В поисках Неведомого Бога. Мережковский –мыслитель - стр. 2
Итак, вопрос: «Нужен ли нам – русскому народу, русской культуре – такой писатель, как Мережковский?» – может быть поставлен вполне всерьёз. Он очень талантлив, но если свой дар слова он использовал для обоснования ложных и вредных идей? Однако, быть может, не все его концепции ошибочны и пагубны? В его творческой копилке не хранится ли нечто продуктивное, выдерживающее испытание временем, оправданное нравственным судом? Читатель, возможно, согласится, что меткой догадкой, если и не пророческим прозрением, было представление Мережковского о Грядущем Хаме – о торжествующей победе в недалеком будущем и во всемирном масштабе духа смердяковской пошлости, воинствующего тупого мещанства над всем высоким и чистым. Именно таким видел зло наш мыслитель, и люциферическая бравада – отнюдь не последнее его этическое суждение. А весьма тонкая, лично выстраданная мысль о том, что различить, на самом деле, добро и зло порой до невозможности трудно? В книге 1932 года «Иисус Неизвестный» эта мысль обострена до предела: Христос и Антихрист здесь представлены метафизическими двойниками, причем самому Иисусу было дано пережить страшную – почти до одержимости Другим – близость к его антиподу. Конечно, Иисус Неизвестный – плод художественно-богословской фантазии Мережковского, и его собственные «апокрифы», составляющие основу книги, не стоит принимать совсем уж всерьез. Лично меня представление о Христовых двойниках коробит, но оно, возможно, поможет кому-то в деле различения духов…

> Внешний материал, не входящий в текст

(** C10, amended.  The sources are tried in a fixed order: the default file
    when it exists, then the file the select box gives among the files
    uploaded earlier when there is one, then the file uploaded in this run,
    which is first written where its path leads.  [called] is one call of
    the loader: the path with the tables [load_excel] returned for it in
    the state the call was made in, and the state the call left.  The calls
    of a run are these three, each made in the state the one before left;
    every one of them assigns the three variables, so the tables of the run
    are those the last call returned: None when that call failed, whatever
    an earlier call returned. *)
Theorem sources_last_attempt `{Platform} (w : widgets) (st : state) :
  let called (c : option path) (s : state) : list (path * loaded) * state :=
    match c with
    | Some p => ([(p, fst (fst (load_excel p s)))], snd (load_excel p s))
    | None => ([], s)
    end in
  let c0 :=
    called (match data_xlsx (fs st) with Some _ => Some DataFile | None => None end)
           st in
  let c1 :=
    called (UploadedFile <$> selectbox (previous_files st) (selection w)) (snd c0) in
  let saved (u : upload) : state :=
    mkState (write_at (fs (snd c1)) (locate (fs (snd c1)) (UploadedFile (up_name u)))
                      (up_content u))
            (can_write (snd c1)) (cache (snd c1)) in
  let c2 :=
    match uploaded_file w with
    | Some u =>
        if can_write st (up_name u)
        then called (Some (UploadedFile (up_name u))) (saved u)
        else ([], snd c1)
    | None => ([], snd c1)
    end in
  loads (fst (resolve_sources w st)) = fst c0 ++ fst c1 ++ fst c2
  /\ snd (resolve_sources w st) = snd c2
  /\ tables (fst (resolve_sources w st)) = last_attempted (fst c0 ++ fst c1 ++ fst c2)
  /\ (forall u e,
        uploaded_file w = Some u ->
        can_write st (up_name u) = true ->
        cache (saved u) !! UploadedFile (up_name u) = None ->
        load_excel_try (fs (saved u)) (UploadedFile (up_name u)) = Err e ->
        tables (fst (resolve_sources w st)) = no_tables)
  /\ (forall f e,
        match uploaded_file w with
        | Some u => can_write st (up_name u) = false
        | None => True
        end ->
        selectbox (previous_files st) (selection w) = Some f ->
        cache (snd c0) !! UploadedFile f = None ->
        load_excel_try (fs st) (UploadedFile f) = Err e ->
        tables (fst (resolve_sources w st)) = no_tables)
  /\ tables (fst (resolve_sources w st))
     = last_attempted (loads (fst (resolve_sources w st)))
  /\ map fst (loads (fst (resolve_sources w st)))
     = match data_xlsx (fs st) with Some _ => [DataFile] | None => [] end
       ++ match selectbox (previous_files st) (selection w) with
          | Some f => [UploadedFile f]
          | None => []
          end
       ++ match uploaded_file w with
          | Some u => if can_write st (up_name u)
                      then [UploadedFile (up_name u)] else []
          | None => []
          end
  /\ match uploaded_file w with
     | Some u => if can_write st (up_name u)
                 then read_path (fs (snd (resolve_sources w st)))
                                (UploadedFile (up_name u))
                      = Some (up_content u)
                 else True
     | None => True
     end
  /\ main w st = analysis w (fst (resolve_sources w st)) (snd (resolve_sources w st)).
Proof.
  intros called c0 c1 saved c2.
  assert (Hcalls : loads (fst (resolve_sources w st)) = fst c0 ++ fst c1 ++ fst c2
                   /\ snd (resolve_sources w st) = snd c2
                   /\ fs (snd c0) = fs st).
  { unfold resolve_sources.
    destruct (default_step_spec st) as (H0 & _ & F0 & W0).
    destruct (default_step_calls st) as [L0 S0].
    destruct (default_step st) as [v0 st0]. cbn [fst snd] in *.
    destruct (previous_step_spec w v0 st0 H0) as (_ & _ & F1 & W1).
    destruct (previous_step_calls w v0 st0) as [L1 S1].
    destruct (previous_step w v0 st0) as [v1 st1]. cbn [fst snd] in *.
    destruct (upload_step_calls w v1 st1) as [L2 S2].
    destruct (upload_step w v1 st1) as [v2 st2]. cbn [fst snd] in *.
    assert (E0 : st0 = snd c0).
    { rewrite S0. unfold c0, called. by destruct (data_xlsx (fs st)). }
    assert (Ep : previous_files st0 = previous_files st).
    { unfold previous_files. by rewrite F0. }
    rewrite Ep in L1, S1.
    assert (E1 : st1 = snd c1).
    { rewrite S1. unfold c1, called. rewrite <- E0.
      by destruct (selectbox (previous_files st) (selection w)). }
    rewrite W1, W0 in L2, S2.
    split; [|split].
    - rewrite L2, L1, L0, <- app_assoc. f_equal.
      { unfold c0, called. by destruct (data_xlsx (fs st)). }
      f_equal.
      { unfold c1, called. rewrite <- E0.
        by destruct (selectbox (previous_files st) (selection w)). }
      unfold c2. destruct (uploaded_file w) as [u|]; [|done].
      destruct (can_write st (up_name u)) eqn:Hw; [|done].
      rewrite save_uploaded_file_state by by rewrite W1, W0.
      unfold called, saved. cbn [fst]. by rewrite E1.
    - rewrite S2. unfold c2. destruct (uploaded_file w) as [u|]; [|done].
      destruct (can_write st (up_name u)) eqn:Hw; [|done].
      rewrite save_uploaded_file_state by by rewrite W1, W0.
      unfold called, saved. cbn [snd]. by rewrite E1.
    - by rewrite <- E0. }
  destruct Hcalls as (Hloads & Hstate & Hfs0).
  assert (Hspec : tables (fst (resolve_sources w st))
                  = last_attempted (loads (fst (resolve_sources w st)))
                  /\ map fst (loads (fst (resolve_sources w st)))
                     = match data_xlsx (fs st) with Some _ => [DataFile] | None => [] end
                       ++ match selectbox (previous_files st) (selection w) with
                          | Some f => [UploadedFile f]
                          | None => []
                          end
                       ++ match uploaded_file w with
                          | Some u => if can_write st (up_name u)
                                      then [UploadedFile (up_name u)] else []
                          | None => []
                          end
                  /\ match uploaded_file w with
                     | Some u => if can_write st (up_name u)
                                 then read_path (fs (snd (resolve_sources w st)))
                                                (UploadedFile (up_name u))
                                      = Some (up_content u)
                                 else True
                     | None => True
                     end).
  { unfold resolve_sources.
    destruct (default_step_spec st) as (H0 & L0 & F0 & W0).
    destruct (default_step st) as [v0 st0]. cbn [fst snd] in *.
    destruct (previous_step_spec w v0 st0 H0) as (H1 & L1 & F1 & W1).
    destruct (previous_step w v0 st0) as [v1 st1]. cbn [fst snd] in *.
    destruct (upload_step_spec w v1 st1 H1) as (H2 & L2 & S2).
    destruct (upload_step w v1 st1) as [v2 st2]. cbn [fst snd] in *.
    split; [done|]. split.
    - rewrite L2, L1, L0, W1, W0. unfold previous_files. rewrite F0.
      by rewrite <- app_assoc.
    - by rewrite W1, W0 in S2. }
  destruct Hspec as (Hlast & Hpaths & Hsaved).
  assert (Htables : tables (fst (resolve_sources w st))
                    = last_attempted (fst c0 ++ fst c1 ++ fst c2))
    by by rewrite Hlast, Hloads.
  split; [done|]. split; [done|]. split; [done|]. split; [|split].
  - intros u e Hu Hw Hmiss He. rewrite Htables. unfold c2. rewrite Hu, Hw.
    unfold called. cbn [fst]. rewrite !app_assoc, last_attempted_snoc.
    rewrite load_excel_miss by done. by rewrite (load_excel_body_Err _ _ e).
  - intros f e Hu Hf Hmiss He. rewrite Htables.
    assert (fst c2 = []) as ->.
    { unfold c2. destruct (uploaded_file w) as [u|]; [|done]. by rewrite Hu. }
    unfold c1. rewrite Hf.
    cbn [fmap option_fmap option_map called fst]. rewrite app_nil_r.
    rewrite last_attempted_snoc, load_excel_miss by done.
    rewrite Hfs0. by rewrite (load_excel_body_Err _ _ e).
  - split; [done|]. split; [done|]. split; [done|]. apply main_analysis.
Qed.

Но настоящим коньком Мережковского является тема человека. Наверное, именно его (а не возможных тут конкурентов – Шестова, Бердяева) следует признать основоположником отечественной философской антропологии. Предтечи Мережковского здесь (если не считать писателей-классиков) – это Соловьёв (введший в обиход мысли понятие Богочеловечества) и Ницше (на место Бога предложивший мировоззренчески поставить сверхчеловека). Однако если бы потребовалось одним словом назвать философский предмет, занимающий мыслителя, то именно о Мережковском мы были бы вправе сказать: человек в неотьемлемой от него тайне – вот средоточие его всегдашнего интереса. Под пером Мережковского человек стал бесконечно сложнее, противоречивей, загадочней по сравнению с его традиционно-христианской моделью. Даже еще Достоевский суть «внутреннего человека» свел к борьбе Бога с дьяволом в его сердце; но вот Мережковскому (ученику, кстати, Достоевского) открылось, что грех может маскироваться под добродетель, святость же – представать в обличье греха. Здесь у Мережковского опять-таки много несуразностей. Скажем, он тонко и зло диффамирует преподобного Серафима Саровского («Последний святой») и при этом склонен восхищаться католической святостью («Испанские мистики»), осуждаемой – за ее безудержный эротизм – православными аскетами. Тем не менее в вопросе о человеке многовековой лед христианской мысли все же должен был тронуться по причинам объективным, – и в этом, в частности, заслуга Мережковского. Духовная жизнь человека – это не одна борьба со страстями, и в первую очередь не она, но также и творчество, дерзновение, риск.